Kerusakan rahim termasuk kerusakan leher rahim, perlubangan (perforasi) rahim, dan luka robek pada rahim (laserasi). Kerusakan juga bisa diamati ketika dokter sudah melakukan visualisasi laparoskopi.
Infeksi radang panggul
Infeksi peradangan panggul (PID) termasuk salah satu bahaya menggugurkan kandungan. Buruknya lagi, penyakit ini dapat menyebabkan peningkatan risiko kehamilan ektopik. Serta mengurangi kesuburan perempuan di masa depan dan bisa mengancam nyawa.
Risiko akan semakin meningkat pada kasus aborsi spontan. Sebab, ada peluang jaringan kehamilan terperangkap dalam rahim dan perdarahan hebat. Keduanya media yang baik untuk pertumbuhan bakteri. Bagi wanita yang sudah mengalami anemia dan kehilangan darah juga akan berisiko terkena infeksi.
Kanker
Wanita yang sudah menggugurkan kandungan lebih berrisiko terkena kanker serviks. Kemungkinan bagi sekali aborsi sekitar 2.3 kali lipatnya. Bagi yang melakukannya dua kali atau lebih memiliki risiko hingga 4.92 kalinya.

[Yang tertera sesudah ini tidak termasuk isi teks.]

Lemma generate_upload_refusals_witness :
  fst (demo_generate (u "red car") (Some text_upload) (Some (u "studio")) (u "key") st0)
  = Raise (HTTPException 400 (u "image must be of type image/*"))
  /\ fst (demo_generate (u "red car") (Some empty_upload) (Some (u "studio")) (u "key") st0)
     = Raise (HTTPException 400 (u "image file is empty")).
Proof.
  split.
  - destruct (generate_upload_refusals (fun _ => Returns tt) demo_text_model
                (fun _ _ _ _ => demo_stream) demo_styles no_ext
                (u "text-model") (u "image-model")
                (u "red car") text_upload (Some (u "studio")) (u "key") st0 tt
                (text_response (u " A red car at dusk. ")) (demo_revs true))
      as [H _].
    + vm_compute. discriminate.
    + vm_compute. discriminate.
    + reflexivity.
    + right. exists (u "thinking is not supported"). repeat split.
    + unfold demo_generate. rewrite H; [reflexivity | vm_compute; reflexivity].
  - destruct (generate_upload_refusals (fun _ => Returns tt) demo_text_model
                (fun _ _ _ _ => demo_stream) demo_styles no_ext
                (u "text-model") (u "image-model")
                (u "red car") empty_upload (Some (u "studio")) (u "key") st0 tt
                (text_response (u " A red car at dusk. ")) (demo_revs true))
      as [_ [H _]].
    + vm_compute. discriminate.
    + vm_compute. discriminate.
    + reflexivity.
    + right. exists (u "thinking is not supported"). repeat split.
    + unfold demo_generate. rewrite H; [reflexivity | vm_compute; reflexivity | reflexivity].
Defined.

Termasuk ada risiko peningkatan kanker ovarium dan kanker hati. Hal ini disebabkan karena adanya gangguan hormonal pada sel kehamilan.
Kematian
Penelitian yang dilakukan pada tahun 1997 di Finlandia, bagi perempuan yang aborsi empat kali lipat berisiko meninggal. Terutama bagi yang mengalami kehamilan pada usia muda. Kematiannya bahkan lebih besar dari bunuh diri dan melanjutkan kehamilan hingga 9 bulan.